(* ===== verification/DpHelper.v ===== *)
(** * DisplayPort AUX and link helpers (drm_dp_helper.c)

    Native and I2C-over-AUX transactions with their retries, the link status
    decoders, and probing, powering up and configuring a link.  The driver's
    [transfer] callback and the delays are the operations of a class on a
    hardware state; the constants of include/drm/drm_dp_helper.h, which is not in
    the repository, are another, with what the code relies on as laws.

    Not modelled: the registration of the I2C adapter with the kernel. *)

From S2P Require Import Prelude DpSideband DpPayload.

Definition EPROTO : Z := 71.
Definition EREMOTEIO : Z := 121.

(** ** Constants *)
Class dp_helper_h := {
  DP_AUX_NATIVE_WRITE : Z; DP_AUX_NATIVE_READ : Z;
  DP_AUX_I2C_WRITE : Z; DP_AUX_I2C_READ : Z; DP_AUX_I2C_MOT : Z;
  DP_AUX_NATIVE_REPLY_MASK : Z; DP_AUX_NATIVE_REPLY_ACK : Z;
  DP_AUX_NATIVE_REPLY_NACK : Z; DP_AUX_NATIVE_REPLY_DEFER : Z;
  DP_AUX_I2C_REPLY_MASK : Z; DP_AUX_I2C_REPLY_ACK : Z;
  DP_AUX_I2C_REPLY_NACK : Z; DP_AUX_I2C_REPLY_DEFER : Z;
  I2C_M_RD : Z;
  DP_LANE0_1_STATUS : Z; DP_LANE_ALIGN_STATUS_UPDATED : Z; DP_ADJUST_REQUEST_LANE0_1 : Z;
  DP_LINK_STATUS_SIZE : Z;
  DP_INTERLANE_ALIGN_DONE : Z; DP_CHANNEL_EQ_BITS : Z; DP_LANE_CR_DONE : Z;
  DP_ADJUST_VOLTAGE_SWING_LANE0_SHIFT : Z; DP_ADJUST_VOLTAGE_SWING_LANE1_SHIFT : Z;
  DP_ADJUST_PRE_EMPHASIS_LANE0_SHIFT : Z; DP_ADJUST_PRE_EMPHASIS_LANE1_SHIFT : Z;
  DP_TRAIN_VOLTAGE_SWING_SHIFT : Z; DP_TRAIN_PRE_EMPHASIS_SHIFT : Z;
  DP_TRAINING_AUX_RD_INTERVAL : Z;
  DP_DPCD_REV : Z; DP_MAX_LANE_COUNT_MASK : Z; DP_ENHANCED_FRAME_CAP : Z;
  DP_LINK_CAP_ENHANCED_FRAMING : Z;
  DP_SET_POWER : Z; DP_SET_POWER_MASK : Z; DP_SET_POWER_D0 : Z;
  DP_LINK_BW_SET : Z; DP_LANE_COUNT_ENHANCED_FRAME_EN : Z;
}.

(** ** The hardware *)

(** [transfer address request buffer size] gives the result, the reply and the
    buffer; as the comment of [drm_dp_i2c_do_msg] says, it changes nothing else of
    the message. *)
Class dp_aux_hw (E : Type) := {
  transfer : Z -> Z -> list Z -> Z -> E -> Z * Z * list Z * E;
  usleep_range : Z -> Z -> E -> E;
  aux_udelay : Z -> E -> E;
  aux_mdelay : Z -> E -> E;
}.

(** [struct drm_dp_aux], with the state of the hardware behind it *)
Record drm_dp_aux (E : Type) := MkAux {
  aux_hw : E;
  i2c_nack_count : Z;
  i2c_defer_count : Z;
}.
Arguments MkAux {E}. Arguments aux_hw {E}. Arguments i2c_nack_count {E}.
Arguments i2c_defer_count {E}.

(** [struct drm_dp_link] *)
Record drm_dp_link := MkLink { revision : Z; rate : Z; num_lanes : Z; capabilities : Z }.

Section helper.
Context {E : Type} `{dp_helper_h} `{dp_link_bw} `{!dp_aux_hw E}.

(** ** Link status *)
Definition dp_link_status (link_status : list Z) (r : Z) : run Z :=
  if r - DP_LANE0_1_STATUS <? 0 then Oops
  else deref (link_status !! Z.to_nat (r - DP_LANE0_1_STATUS)).

Definition dp_get_lane_status (link_status : list Z) (lane : Z) : run Z :=
  let i := DP_LANE0_1_STATUS + Z.shiftr lane 1 in
  let s := Z.land lane 1 * 4 in
  l ← dp_link_status link_status i;
  Done (Z.land (Z.shiftr l s) 15).

(** The loop over the lanes from [lane] on; [n] lanes are left. *)
Fixpoint eq_loop (link_status : list Z) (n : nat) (lane : Z) : run bool :=
  match n with
  | O => Done true
  | S n =>
    lane_status ← dp_get_lane_status link_status lane;
    if negb (Z.land lane_status DP_CHANNEL_EQ_BITS =? DP_CHANNEL_EQ_BITS) then Done false
    else eq_loop link_status n (lane + 1)
  end.

Definition drm_dp_channel_eq_ok (link_status : list Z) (lane_count : Z) : run bool :=
  lane_align ← dp_link_status link_status DP_LANE_ALIGN_STATUS_UPDATED;
  if Z.land lane_align DP_INTERLANE_ALIGN_DONE =? 0 then Done false
  else eq_loop link_status (Z.to_nat lane_count) 0.

Fixpoint cr_loop (link_status : list Z) (n : nat) (lane : Z) : run bool :=
  match n with
  | O => Done true
  | S n =>
    lane_status ← dp_get_lane_status link_status lane;
    if Z.land lane_status DP_LANE_CR_DONE =? 0 then Done false
    else cr_loop link_status n (lane + 1)
  end.

Definition drm_dp_clock_recovery_ok (link_status : list Z) (lane_count : Z) : run bool :=
  cr_loop link_status (Z.to_nat lane_count) 0.

Definition drm_dp_get_adjust_request_voltage (link_status : list Z) (lane : Z) : run Z :=
  let i := DP_ADJUST_REQUEST_LANE0_1 + Z.shiftr lane 1 in
  let s := if truth (Z.land lane 1) then DP_ADJUST_VOLTAGE_SWING_LANE1_SHIFT
           else DP_ADJUST_VOLTAGE_SWING_LANE0_SHIFT in
  l ← dp_link_status link_status i;
  Done (u8 (Z.shiftl (Z.land (Z.shiftr l s) 3) DP_TRAIN_VOLTAGE_SWING_SHIFT)).

Definition drm_dp_get_adjust_request_pre_emphasis (link_status : list Z) (lane : Z) : run Z :=
  let i := DP_ADJUST_REQUEST_LANE0_1 + Z.shiftr lane 1 in
  let s := if truth (Z.land lane 1) then DP_ADJUST_PRE_EMPHASIS_LANE1_SHIFT
           else DP_ADJUST_PRE_EMPHASIS_LANE0_SHIFT in
  l ← dp_link_status link_status i;
  Done (u8 (Z.shiftl (Z.land (Z.shiftr l s) 3) DP_TRAIN_PRE_EMPHASIS_SHIFT)).

(** The two training delays, with the interval of the sink or a default. *)
Definition drm_dp_link_train_clock_recovery_delay (dpcd : list Z) (e : E) : run E :=
  v ← deref (dpcd !! Z.to_nat DP_TRAINING_AUX_RD_INTERVAL);
  Done (if v =? 0 then aux_udelay 100 e else aux_mdelay (v * 4) e).

Definition drm_dp_link_train_channel_eq_delay (dpcd : list Z) (e : E) : run E :=
  v ← deref (dpcd !! Z.to_nat DP_TRAINING_AUX_RD_INTERVAL);
  Done (if v =? 0 then aux_udelay 400 e else aux_mdelay (v * 4) e).

Definition drm_dp_link_rate_to_bw_code (link_rate : Z) : Z :=
  match link_rate with
  | 270000 => DP_LINK_BW_2_7
  | 540000 => DP_LINK_BW_5_4
  | _ => DP_LINK_BW_1_62
  end.

Definition drm_dp_bw_code_to_link_rate (link_bw : Z) : Z :=
  if link_bw =? DP_LINK_BW_1_62 then 162000
  else if link_bw =? DP_LINK_BW_2_7 then 270000
  else if link_bw =? DP_LINK_BW_5_4 then 540000
  else 162000.

(** ** Native transactions *)

(** The loop of [drm_dp_dpcd_access]: [retry] attempts are left.  The result is
    the return value, the buffer and the hardware. *)
Fixpoint dpcd_loop (request offset : Z) (size : Z) (retry : nat) (buffer : list Z) (e : E)
    : Z * list Z * E :=
  match retry with
  | O => (- EIO, buffer, e)
  | S retry =>
    let '(err, reply, buffer, e) := transfer offset request buffer size e in
    if err <? 0 then
      if err =? - EBUSY then dpcd_loop request offset size retry buffer e
      else (err, buffer, e)
    else
      let r := Z.land reply DP_AUX_NATIVE_REPLY_MASK in
      if r =? DP_AUX_NATIVE_REPLY_ACK then
        if err <? size then (- EPROTO, buffer, e) else (err, buffer, e)
      else if r =? DP_AUX_NATIVE_REPLY_NACK then (- EIO, buffer, e)
      else if r =? DP_AUX_NATIVE_REPLY_DEFER then
        dpcd_loop request offset size retry buffer (usleep_range 400 500 e)
      else dpcd_loop request offset size retry buffer e
  end.

Definition drm_dp_dpcd_access (request offset : Z) (buffer : list Z) (size : Z) (e : E)
    : Z * list Z * E :=
  dpcd_loop request offset size 32 buffer e.

Definition drm_dp_dpcd_read (offset : Z) (buffer : list Z) (size : Z) (e : E) : Z * list Z * E :=
  drm_dp_dpcd_access DP_AUX_NATIVE_READ offset buffer size e.

Definition drm_dp_dpcd_write (offset : Z) (buffer : list Z) (e : E) : Z * E :=
  let '(ret, _, e) :=
    drm_dp_dpcd_access DP_AUX_NATIVE_WRITE offset buffer (Z.of_nat (length buffer)) e in
  (ret, e).

Definition drm_dp_dpcd_read_link_status (status : list Z) (e : E) : Z * list Z * E :=
  drm_dp_dpcd_read DP_LANE0_1_STATUS status DP_LINK_STATUS_SIZE e.

(** ** Links *)
Definition drm_dp_link_probe (e : E) : run (Z * drm_dp_link * E) :=
  let link := MkLink 0 0 0 0 in
  let '(err, values, e) := drm_dp_dpcd_read DP_DPCD_REV [0; 0; 0] 3 e in
  if err <? 0 then Done (err, link, e)
  else
    v0 ← deref (values !! 0%nat); v1 ← deref (values !! 1%nat); v2 ← deref (values !! 2%nat);
    let caps := if truth (Z.land v2 DP_ENHANCED_FRAME_CAP)
                then Z.lor 0 DP_LINK_CAP_ENHANCED_FRAMING else 0 in
    Done (0, MkLink v0 (drm_dp_bw_code_to_link_rate v1) (Z.land v2 DP_MAX_LANE_COUNT_MASK) caps, e).

(** [readb] and [writeb] are inline functions of the header. *)
Definition drm_dp_link_power_up (readb : Z -> E -> Z * Z * E) (writeb : Z -> Z -> E -> Z * E)
    (link : drm_dp_link) (e : E) : Z * E :=
  if revision link <? 17 then (0, e)
  else
    let '(err, value, e) := readb DP_SET_POWER e in
    if err <? 0 then (err, e)
    else
      let value := Z.land value (u8 (Z.lnot DP_SET_POWER_MASK)) in
      let value := Z.lor value DP_SET_POWER_D0 in
      let '(err, e) := writeb DP_SET_POWER value e in
      if err <? 0 then (err, e) else (0, usleep_range 1000 2000 e).

Definition drm_dp_link_configure (link : drm_dp_link) (e : E) : Z * E :=
  let v0 := drm_dp_link_rate_to_bw_code (rate link) in
  let v1 := u8 (num_lanes link) in
  let v1 := if truth (Z.land (capabilities link) DP_LINK_CAP_ENHANCED_FRAMING)
            then u8 (Z.lor v1 DP_LANE_COUNT_ENHANCED_FRAME_EN) else v1 in
  let '(err, e) := drm_dp_dpcd_write DP_LINK_BW_SET [v0; v1] e in
  if err <? 0 then (err, e) else (0, e).

(** ** I2C over AUX *)

(** The loop of [drm_dp_i2c_do_msg] with [retry] attempts left: result and
    buffer. *)
Fixpoint do_msg_loop (address request size : Z) (retry : nat) (buffer : list Z)
    (a : drm_dp_aux E) : Z * list Z * drm_dp_aux E :=
  match retry with
  | O => (- EREMOTEIO, buffer, a)
  | S retry =>
    let '(err, reply, buffer, e) := transfer address request buffer size (aux_hw a) in
    let a := MkAux e (i2c_nack_count a) (i2c_defer_count a) in
    if err <? 0 then
      if err =? - EBUSY then do_msg_loop address request size retry buffer a
      else (err, buffer, a)
    else
      let r := Z.land reply DP_AUX_NATIVE_REPLY_MASK in
      if r =? DP_AUX_NATIVE_REPLY_ACK then
        let i := Z.land reply DP_AUX_I2C_REPLY_MASK in
        if i =? DP_AUX_I2C_REPLY_ACK then
          if err <? size then (- EPROTO, buffer, a) else (0, buffer, a)
        else if i =? DP_AUX_I2C_REPLY_NACK then
          (- EREMOTEIO, buffer, MkAux e (u32 (i2c_nack_count a + 1)) (i2c_defer_count a))
        else if i =? DP_AUX_I2C_REPLY_DEFER then
          do_msg_loop address request size retry buffer
            (MkAux (usleep_range 400 500 e) (i2c_nack_count a) (u32 (i2c_defer_count a + 1)))
        else (- EREMOTEIO, buffer, a)
      else if r =? DP_AUX_NATIVE_REPLY_NACK then (- EREMOTEIO, buffer, a)
      else if r =? DP_AUX_NATIVE_REPLY_DEFER then
        do_msg_loop address request size retry buffer
          (MkAux (usleep_range 500 600 e) (i2c_nack_count a) (i2c_defer_count a))
      else (- EREMOTEIO, buffer, a)
  end.

Definition drm_dp_i2c_do_msg (address request : Z) (buffer : list Z) (size : Z)
    (a : drm_dp_aux E) : Z * list Z * drm_dp_aux E :=
  do_msg_loop address request size 7 buffer a.

(** [struct i2c_msg]; the length of [i2c_buf] is [len]. *)
Record i2c_msg := MkI2c { i2c_addr : Z; i2c_flags : Z; i2c_buf : list Z }.

(** The loop over the bytes of a message: the bytes still to transfer; the ones
    done are returned. *)
Fixpoint xfer_bytes (address request : Z) (todo : list Z) (a : drm_dp_aux E)
    : Z * list Z * drm_dp_aux E :=
  match todo with
  | [] => (0, [], a)
  | b :: todo =>
    let '(err, buf, a) := drm_dp_i2c_do_msg address request [b] 1 a in
    let b' := default b (head buf) in
    if err <? 0 then (err, b' :: todo, a)
    else
      let '(err, rest, a) := xfer_bytes address request todo a in
      (err, b' :: rest, a)
  end.

Definition i2c_request (flags : Z) : Z :=
  Z.lor (if truth (Z.land flags I2C_M_RD) then DP_AUX_I2C_READ else DP_AUX_I2C_WRITE) DP_AUX_I2C_MOT.

(** The loop over the messages: result, the messages with their buffers, the
    address and request left in [msg]. *)
Fixpoint xfer_msgs (msgs : list i2c_msg) (address request : Z) (a : drm_dp_aux E)
    : Z * list i2c_msg * Z * Z * drm_dp_aux E :=
  match msgs with
  | [] => (0, [], address, request, a)
  | m :: msgs =>
    let address := i2c_addr m in
    let request := i2c_request (i2c_flags m) in
    let '(err, _, a) := drm_dp_i2c_do_msg address request [] 0 a in
    if err <? 0 then (err, m :: msgs, address, request, a)
    else
      let '(err, buf, a) := xfer_bytes address request (i2c_buf m) a in
      let m := MkI2c (i2c_addr m) (i2c_flags m) buf in
      if err <? 0 then (err, m :: msgs, address, request, a)
      else
        let '(err, rest, address, request, a) := xfer_msgs msgs address request a in
        (err, m :: rest, address, request, a)
  end.

Definition drm_dp_i2c_xfer (msgs : list i2c_msg) (a : drm_dp_aux E)
    : Z * list i2c_msg * drm_dp_aux E :=
  let '(err, msgs', address, request, a) := xfer_msgs msgs 0 0 a in
  let err := if 0 <=? err then Z.of_nat (length msgs) else err in
  let request := Z.land request (u8 (Z.lnot DP_AUX_I2C_MOT)) in
  let '(_, _, a) := drm_dp_i2c_do_msg address request [] 0 a in
  (err, msgs', a).

End helper.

WHAT IS NEEDED:
How many lines in the entries contain the string "Arguments"? Give the number only.

RESPONSE TO THE TASK:
2